__Available records__.
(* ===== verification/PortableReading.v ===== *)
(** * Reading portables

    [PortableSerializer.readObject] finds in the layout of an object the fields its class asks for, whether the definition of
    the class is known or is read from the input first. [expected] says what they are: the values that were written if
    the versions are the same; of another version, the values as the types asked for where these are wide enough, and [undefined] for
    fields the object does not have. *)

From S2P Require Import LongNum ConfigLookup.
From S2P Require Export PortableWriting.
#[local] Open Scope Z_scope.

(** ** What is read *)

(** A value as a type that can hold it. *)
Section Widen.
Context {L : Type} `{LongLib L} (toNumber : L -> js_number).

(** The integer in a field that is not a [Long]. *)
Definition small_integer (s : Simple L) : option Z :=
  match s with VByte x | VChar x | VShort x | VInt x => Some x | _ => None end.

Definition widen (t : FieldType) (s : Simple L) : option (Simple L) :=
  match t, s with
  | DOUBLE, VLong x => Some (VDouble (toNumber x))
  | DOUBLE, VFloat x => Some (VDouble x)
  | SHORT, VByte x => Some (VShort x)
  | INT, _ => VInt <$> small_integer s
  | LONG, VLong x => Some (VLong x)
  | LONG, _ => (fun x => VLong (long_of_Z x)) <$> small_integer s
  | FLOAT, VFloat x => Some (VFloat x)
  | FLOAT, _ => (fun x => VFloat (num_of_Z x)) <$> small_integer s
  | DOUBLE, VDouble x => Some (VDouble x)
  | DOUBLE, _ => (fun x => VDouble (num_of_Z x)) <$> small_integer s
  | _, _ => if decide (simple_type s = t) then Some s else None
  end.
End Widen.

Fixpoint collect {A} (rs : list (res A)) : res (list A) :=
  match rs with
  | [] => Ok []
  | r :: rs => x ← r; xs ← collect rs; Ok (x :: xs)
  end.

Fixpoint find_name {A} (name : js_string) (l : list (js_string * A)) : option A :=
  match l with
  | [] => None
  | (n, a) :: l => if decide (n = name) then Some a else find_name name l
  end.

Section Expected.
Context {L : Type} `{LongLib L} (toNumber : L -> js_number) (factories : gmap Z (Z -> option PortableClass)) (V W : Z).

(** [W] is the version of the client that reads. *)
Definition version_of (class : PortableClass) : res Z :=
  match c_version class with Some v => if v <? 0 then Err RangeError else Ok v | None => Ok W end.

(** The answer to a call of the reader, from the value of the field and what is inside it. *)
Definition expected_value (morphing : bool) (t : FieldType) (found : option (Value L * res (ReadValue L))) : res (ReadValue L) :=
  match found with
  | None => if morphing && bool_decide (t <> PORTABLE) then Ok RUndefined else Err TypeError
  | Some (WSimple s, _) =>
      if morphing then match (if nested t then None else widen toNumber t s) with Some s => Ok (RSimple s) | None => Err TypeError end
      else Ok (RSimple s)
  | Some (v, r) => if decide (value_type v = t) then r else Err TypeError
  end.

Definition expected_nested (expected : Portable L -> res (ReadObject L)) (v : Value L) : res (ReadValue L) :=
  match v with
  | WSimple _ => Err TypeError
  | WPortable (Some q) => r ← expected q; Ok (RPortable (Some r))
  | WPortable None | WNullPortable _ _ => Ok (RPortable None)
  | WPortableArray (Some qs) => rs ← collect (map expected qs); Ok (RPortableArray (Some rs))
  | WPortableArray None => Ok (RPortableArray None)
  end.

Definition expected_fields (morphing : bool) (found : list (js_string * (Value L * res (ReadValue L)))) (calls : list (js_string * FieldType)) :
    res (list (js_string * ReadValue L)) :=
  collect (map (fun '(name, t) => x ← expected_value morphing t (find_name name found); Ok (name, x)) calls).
---
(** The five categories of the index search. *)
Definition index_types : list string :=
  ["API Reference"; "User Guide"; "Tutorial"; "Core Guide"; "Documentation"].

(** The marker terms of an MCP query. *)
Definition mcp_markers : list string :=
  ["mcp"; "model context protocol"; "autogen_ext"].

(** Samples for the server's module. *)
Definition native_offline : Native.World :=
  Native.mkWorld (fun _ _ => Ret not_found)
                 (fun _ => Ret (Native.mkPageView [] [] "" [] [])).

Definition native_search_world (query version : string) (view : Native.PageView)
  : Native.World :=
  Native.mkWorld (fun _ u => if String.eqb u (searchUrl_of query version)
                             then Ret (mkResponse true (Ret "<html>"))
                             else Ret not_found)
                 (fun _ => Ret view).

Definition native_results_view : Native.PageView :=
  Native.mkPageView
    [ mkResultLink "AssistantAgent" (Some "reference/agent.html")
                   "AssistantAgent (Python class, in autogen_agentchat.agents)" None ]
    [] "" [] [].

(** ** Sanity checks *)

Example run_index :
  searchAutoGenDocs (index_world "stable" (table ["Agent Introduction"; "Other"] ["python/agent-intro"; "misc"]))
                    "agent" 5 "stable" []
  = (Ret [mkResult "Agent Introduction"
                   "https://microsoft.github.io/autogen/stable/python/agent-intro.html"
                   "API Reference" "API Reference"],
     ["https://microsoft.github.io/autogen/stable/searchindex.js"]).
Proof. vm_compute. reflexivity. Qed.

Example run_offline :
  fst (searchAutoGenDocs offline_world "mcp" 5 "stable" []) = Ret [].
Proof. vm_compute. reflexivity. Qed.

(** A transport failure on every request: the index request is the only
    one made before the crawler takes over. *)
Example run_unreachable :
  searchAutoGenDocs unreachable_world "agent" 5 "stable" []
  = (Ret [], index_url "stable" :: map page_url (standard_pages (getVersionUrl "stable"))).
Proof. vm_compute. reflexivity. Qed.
--
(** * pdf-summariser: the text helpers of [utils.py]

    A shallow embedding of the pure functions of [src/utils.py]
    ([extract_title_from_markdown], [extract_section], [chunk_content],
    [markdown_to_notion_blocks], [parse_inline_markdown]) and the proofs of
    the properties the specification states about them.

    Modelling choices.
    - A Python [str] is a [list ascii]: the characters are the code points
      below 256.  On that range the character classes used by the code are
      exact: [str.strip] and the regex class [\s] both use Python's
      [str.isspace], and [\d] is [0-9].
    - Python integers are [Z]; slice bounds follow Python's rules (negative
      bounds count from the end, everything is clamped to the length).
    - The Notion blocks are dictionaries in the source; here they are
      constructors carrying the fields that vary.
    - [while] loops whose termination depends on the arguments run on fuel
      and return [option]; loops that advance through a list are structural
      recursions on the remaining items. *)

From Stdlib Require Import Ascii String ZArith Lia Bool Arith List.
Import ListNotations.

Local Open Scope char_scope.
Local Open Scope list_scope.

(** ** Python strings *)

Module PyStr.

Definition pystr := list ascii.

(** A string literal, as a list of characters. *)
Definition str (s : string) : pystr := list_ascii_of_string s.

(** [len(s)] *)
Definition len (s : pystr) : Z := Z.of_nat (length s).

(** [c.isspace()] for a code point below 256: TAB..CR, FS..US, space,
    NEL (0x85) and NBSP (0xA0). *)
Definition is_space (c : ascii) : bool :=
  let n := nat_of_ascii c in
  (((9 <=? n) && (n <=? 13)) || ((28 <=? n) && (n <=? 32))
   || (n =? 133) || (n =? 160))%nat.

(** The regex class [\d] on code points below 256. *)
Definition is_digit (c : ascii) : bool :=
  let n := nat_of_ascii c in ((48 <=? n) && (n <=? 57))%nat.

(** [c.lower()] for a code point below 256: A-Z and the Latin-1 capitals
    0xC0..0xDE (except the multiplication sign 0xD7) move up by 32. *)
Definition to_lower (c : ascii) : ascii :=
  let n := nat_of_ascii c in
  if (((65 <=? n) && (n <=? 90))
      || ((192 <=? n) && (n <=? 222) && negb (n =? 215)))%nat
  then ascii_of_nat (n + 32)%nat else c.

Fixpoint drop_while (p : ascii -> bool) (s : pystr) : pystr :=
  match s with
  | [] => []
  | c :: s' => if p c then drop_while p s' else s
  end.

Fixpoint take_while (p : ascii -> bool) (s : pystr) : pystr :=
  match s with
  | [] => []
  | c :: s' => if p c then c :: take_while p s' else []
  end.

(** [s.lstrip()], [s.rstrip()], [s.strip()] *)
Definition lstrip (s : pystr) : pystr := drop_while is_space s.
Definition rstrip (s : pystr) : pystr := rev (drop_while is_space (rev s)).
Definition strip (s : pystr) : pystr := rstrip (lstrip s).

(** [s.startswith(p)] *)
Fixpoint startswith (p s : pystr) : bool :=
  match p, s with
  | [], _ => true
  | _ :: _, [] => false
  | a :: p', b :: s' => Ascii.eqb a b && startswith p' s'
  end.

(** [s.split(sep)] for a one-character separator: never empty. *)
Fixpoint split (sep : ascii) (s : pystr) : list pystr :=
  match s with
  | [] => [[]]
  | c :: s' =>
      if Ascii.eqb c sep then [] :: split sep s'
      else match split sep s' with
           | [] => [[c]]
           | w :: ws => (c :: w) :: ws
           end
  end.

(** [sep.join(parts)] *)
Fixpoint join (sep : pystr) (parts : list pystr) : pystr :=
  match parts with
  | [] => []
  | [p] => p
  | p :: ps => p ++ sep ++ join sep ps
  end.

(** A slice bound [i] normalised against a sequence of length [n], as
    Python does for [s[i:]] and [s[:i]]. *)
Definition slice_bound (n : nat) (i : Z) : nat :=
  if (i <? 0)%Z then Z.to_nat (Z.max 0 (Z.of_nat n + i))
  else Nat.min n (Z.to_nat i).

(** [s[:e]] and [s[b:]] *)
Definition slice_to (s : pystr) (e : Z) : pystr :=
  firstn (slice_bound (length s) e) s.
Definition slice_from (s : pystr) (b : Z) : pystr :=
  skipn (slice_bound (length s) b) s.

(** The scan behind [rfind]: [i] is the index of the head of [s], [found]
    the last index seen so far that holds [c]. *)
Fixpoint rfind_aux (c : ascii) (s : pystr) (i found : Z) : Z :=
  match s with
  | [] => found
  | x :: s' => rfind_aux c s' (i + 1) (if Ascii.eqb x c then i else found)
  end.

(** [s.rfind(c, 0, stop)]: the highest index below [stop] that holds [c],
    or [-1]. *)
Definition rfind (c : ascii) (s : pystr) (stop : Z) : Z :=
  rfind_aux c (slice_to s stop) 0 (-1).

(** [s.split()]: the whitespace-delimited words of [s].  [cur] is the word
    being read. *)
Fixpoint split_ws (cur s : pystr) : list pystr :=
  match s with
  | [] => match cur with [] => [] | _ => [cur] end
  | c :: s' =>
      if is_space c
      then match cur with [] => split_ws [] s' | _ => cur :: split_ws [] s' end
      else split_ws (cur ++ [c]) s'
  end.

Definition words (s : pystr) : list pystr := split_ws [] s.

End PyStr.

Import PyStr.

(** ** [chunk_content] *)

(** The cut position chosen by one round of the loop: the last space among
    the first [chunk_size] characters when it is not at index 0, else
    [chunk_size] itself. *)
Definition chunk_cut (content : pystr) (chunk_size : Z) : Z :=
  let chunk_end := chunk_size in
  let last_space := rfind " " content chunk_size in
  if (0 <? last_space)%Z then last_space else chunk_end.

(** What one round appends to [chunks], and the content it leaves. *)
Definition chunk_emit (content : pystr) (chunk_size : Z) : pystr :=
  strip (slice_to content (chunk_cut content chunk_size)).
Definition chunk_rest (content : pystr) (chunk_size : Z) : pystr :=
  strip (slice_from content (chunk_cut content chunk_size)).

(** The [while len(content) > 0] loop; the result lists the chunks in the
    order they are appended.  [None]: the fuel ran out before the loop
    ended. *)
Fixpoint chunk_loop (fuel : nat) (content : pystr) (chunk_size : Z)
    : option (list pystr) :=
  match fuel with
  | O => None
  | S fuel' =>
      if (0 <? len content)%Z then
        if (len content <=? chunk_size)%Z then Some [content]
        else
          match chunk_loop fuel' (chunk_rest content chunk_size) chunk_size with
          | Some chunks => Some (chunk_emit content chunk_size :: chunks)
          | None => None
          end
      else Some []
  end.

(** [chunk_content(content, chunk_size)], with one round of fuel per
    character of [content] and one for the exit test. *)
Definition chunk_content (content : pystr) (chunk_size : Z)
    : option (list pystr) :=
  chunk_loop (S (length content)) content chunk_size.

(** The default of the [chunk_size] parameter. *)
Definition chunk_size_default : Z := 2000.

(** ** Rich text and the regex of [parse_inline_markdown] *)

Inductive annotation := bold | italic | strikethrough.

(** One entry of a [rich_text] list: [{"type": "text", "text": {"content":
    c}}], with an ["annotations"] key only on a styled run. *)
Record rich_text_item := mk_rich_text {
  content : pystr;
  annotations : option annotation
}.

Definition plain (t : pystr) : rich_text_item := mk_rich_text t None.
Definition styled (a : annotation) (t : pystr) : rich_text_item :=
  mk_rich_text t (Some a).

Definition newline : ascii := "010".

__Work required__. Starting at the line that has "(* ===== verification/PortableReading.v" in the records above, restate word for word every line until the one that has "Definition small_integer (s", and include that one as well.

__Result below__.
(* ===== verification/PortableReading.v ===== *)
(** * Reading portables

    [PortableSerializer.readObject] finds in the layout of an object the fields its class asks for, whether the definition of
    the class is known or is read from the input first. [expected] says what they are: the values that were written if
    the versions are the same; of another version, the values as the types asked for where these are wide enough, and [undefined] for
    fields the object does not have. *)

From S2P Require Import LongNum ConfigLookup.
From S2P Require Export PortableWriting.
#[local] Open Scope Z_scope.

(** ** What is read *)

(** A value as a type that can hold it. *)
Section Widen.
Context {L : Type} `{LongLib L} (toNumber : L -> js_number).

(** The integer in a field that is not a [Long]. *)
Definition small_integer (s : Simple L) : option Z :=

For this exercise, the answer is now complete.